Back to my story, yesterday was a bit struggle because I felt extra tired and lacked of sleep. And the tiredness lead to impatient, angry, snappy and resentful. Ava from the starting of the day was a bit crancky, maybe because of the effect from the last injection making her felt restless and some mood swing ( luckily no fever. ) so she needed me more than usual. She doesn't want to be alone most of the time which usually she would be playing on her own. Put her in the sarong she would wailed asking to be putting off from it. She's wailing whenever mommy was out of sight and cried for no reason. I was very exhausted and trying to control my nerve, I would reached and embraced her even I was desperately need to take the time off for myself even only a minute! Deep reflection is a luxury when time is short and baby are calling.
Hubby came from work, he took turn to take care our little baby and me fetched the laundry and dried them up. At last by 1.30 pm Ava fell asleep for almost one in a half hours and instead taking a nap, I went to internet surf. Biggest mistake! I should take my nap because after that I became even resentful. Ava woke up wanting to have more attention. With my head desperately need a back up I took my pouch, took Ava in it and walked to the outside of the house.
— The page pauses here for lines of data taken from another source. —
Definition replacing (done : list (string * string)) (c' : C) : Prop :=
  ready_conn c' ∧ durable c' = durable c ∧ ¬ conflicts (seen c) oid provider kind done ∧
  ∃ m, seen c' = on_identities (λ _, m) (seen c) ∧ replaced (seen c) oid lab_id provider kind done m.

Lemma runs_insert_identity done k v rest c' :
  is_Some (boundary_objects (seen c) !! oid) → is_Some (labs (seen c) !! lab_id) →
  NoDup rows.*1 → E ∨ ¬ conflicts (seen c) oid provider kind rows →
  rows = done ++ (k, v) :: rest → replacing done c' →
  runs E any_change (insert_identity oid lab_id provider kind k v) c'
    (λ _ c'', replacing (done ++ [(k, v)]) c'').
Proof.
  intros Ho Hlab Hnd HE Hrows (Hr & Hd & Hnc & m & Hs & Hm).
  assert (assoc k done = None) as Hnew.
  { apply assoc_None. rewrite Hrows, fmap_app in Hnd. apply NoDup_app in Hnd as (_ & Hnd & _).
    intros Hin. by apply (Hnd k Hin); left. }
  assert (∀ x, x ∈ done → x ∈ rows) as Hsub by (intros x Hx; rewrite Hrows; set_solver).
  assert ((k, v) ∈ rows) as Hkv by (rewrite Hrows; set_solver).
  assert (identity_taken provider kind k v (seen c') = true →
          conflicts (seen c) oid provider kind [(k, v)]) as Htaken.
  { unfold identity_taken. rewrite exists_where_true. intros (x & r & Hx & <- & Hp & Hk & Hv).
    rewrite Hs in Hx. simpl in Hx. rewrite Hm in Hx. simpl in *. case_decide as Hx1.
    - apply fmap_Some in Hx as (v' & Hx & ->). congruence.
    - exists x, r. split; [done|]. split; [done|]. split; [done|]. split; [done|].
      rewrite <- Hv. destruct x. by left. }
  apply runs_statement; [done| |].
  - intros e He. destruct HE as [HE|Hno]; [done|]. exfalso.
    assert (first_violation [pk (oid, k) (identities (seen c')) "lab_boundary_object_provider_identities_pkey";
      (if identity_taken provider kind k v (seen c')
       then Some (IntegrityError "lab_boundary_object_provider_identities_provider_kind_key") else None);
      (if has_key oid (boundary_objects (seen c')) then None
       else Some (CustomError "ForeignKeyViolation" "boundary_object_id_fkey"));
      lab_fk lab_id (seen c') "lab_boundary_object_provider_identities_lab_id_fkey"] = None) as Hnone;
      [|congruence].
    apply first_violation_None. repeat constructor.
    + apply pk_fresh. rewrite Hs. simpl. rewrite Hm. simpl. by rewrite decide_True, Hnew by done.
    + destruct (identity_taken _ _ _ _ _) eqn:Et; [|done]. exfalso. apply Hno.
      destruct (Htaken eq_refl) as (x & r & Hx). exists x, r. destruct_and!. split_and!; try done.
      set_solver.
    + rewrite Hs. simpl. by rewrite (proj2 (has_key_true _ _) Ho).
    + apply lab_fk_ok. by rewrite Hs.
  - intros Hnone. apply first_violation_None in Hnone.
    repeat (apply Forall_cons in Hnone as [? Hnone]).
    assert (identity_taken provider kind k v (seen c') = false) as Hfree.
    { destruct (identity_taken _ _ _ _ _); done. }
    split; [done|]. split; [intros i Hi; left; by rewrite used_on_identities in Hi|].
    split; [by left|]. intros c'' Hr'' Hs'' Hd'' _. split; [done|]. split; [congruence|]. split.
    { intros (x & r & Hx & Hx1 & Hp & Hk & Hin). apply elem_of_app in Hin as [Hin|Hin].
      - apply Hnc. by exists x, r.
      - apply list_elem_of_singleton in Hin as [= Hxk Hv].
        apply not_true_iff_false in Hfree. apply Hfree, exists_where_true. exists x, r.
        rewrite Hs. simpl. rewrite Hm. rewrite decide_False by done. done. }
    exists (<[(oid, k) := ProviderIdentity lab_id provider kind v]> m). split; [by rewrite Hs'', Hs|].
    intros x. rewrite assoc_app. destruct (decide (x = (oid, k))) as [->|Hne].
    + rewrite lookup_insert_eq. simpl. rewrite decide_True, Hnew by done. simpl. by rewrite decide_True.
    + rewrite lookup_insert_ne, Hm by done. case_decide as Hx1; [|done].
      destruct (assoc x.2 done) eqn:Ea; [done|]. simpl. rewrite decide_False; [done|].
      intros Hk. apply Hne. destruct x; simpl in *; congruence.
Qed.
Outside the surrounding was very calming. The wind blows softly and the birds were chirping, that was my back up mode, I need some fresh air. When I looked around all the plants and flowers, I noticed some of the tree had grown taller and some of them has turned to yellows and while others had fallen, leaving the branches bare. Meanwhile my little one seemed very quiet looking and observing around her surrounding. She quietly watched me took the dry laundry, water the plants and feeding Bumble. I was very relieved I could overcome my emotion and made Ava comfortable at last.
Even with all of this and more upcoming challenging which I need to face up front each day, especially in overcoming my emotion, I'd never felt happier and more filled with love than I'd ever thought possible.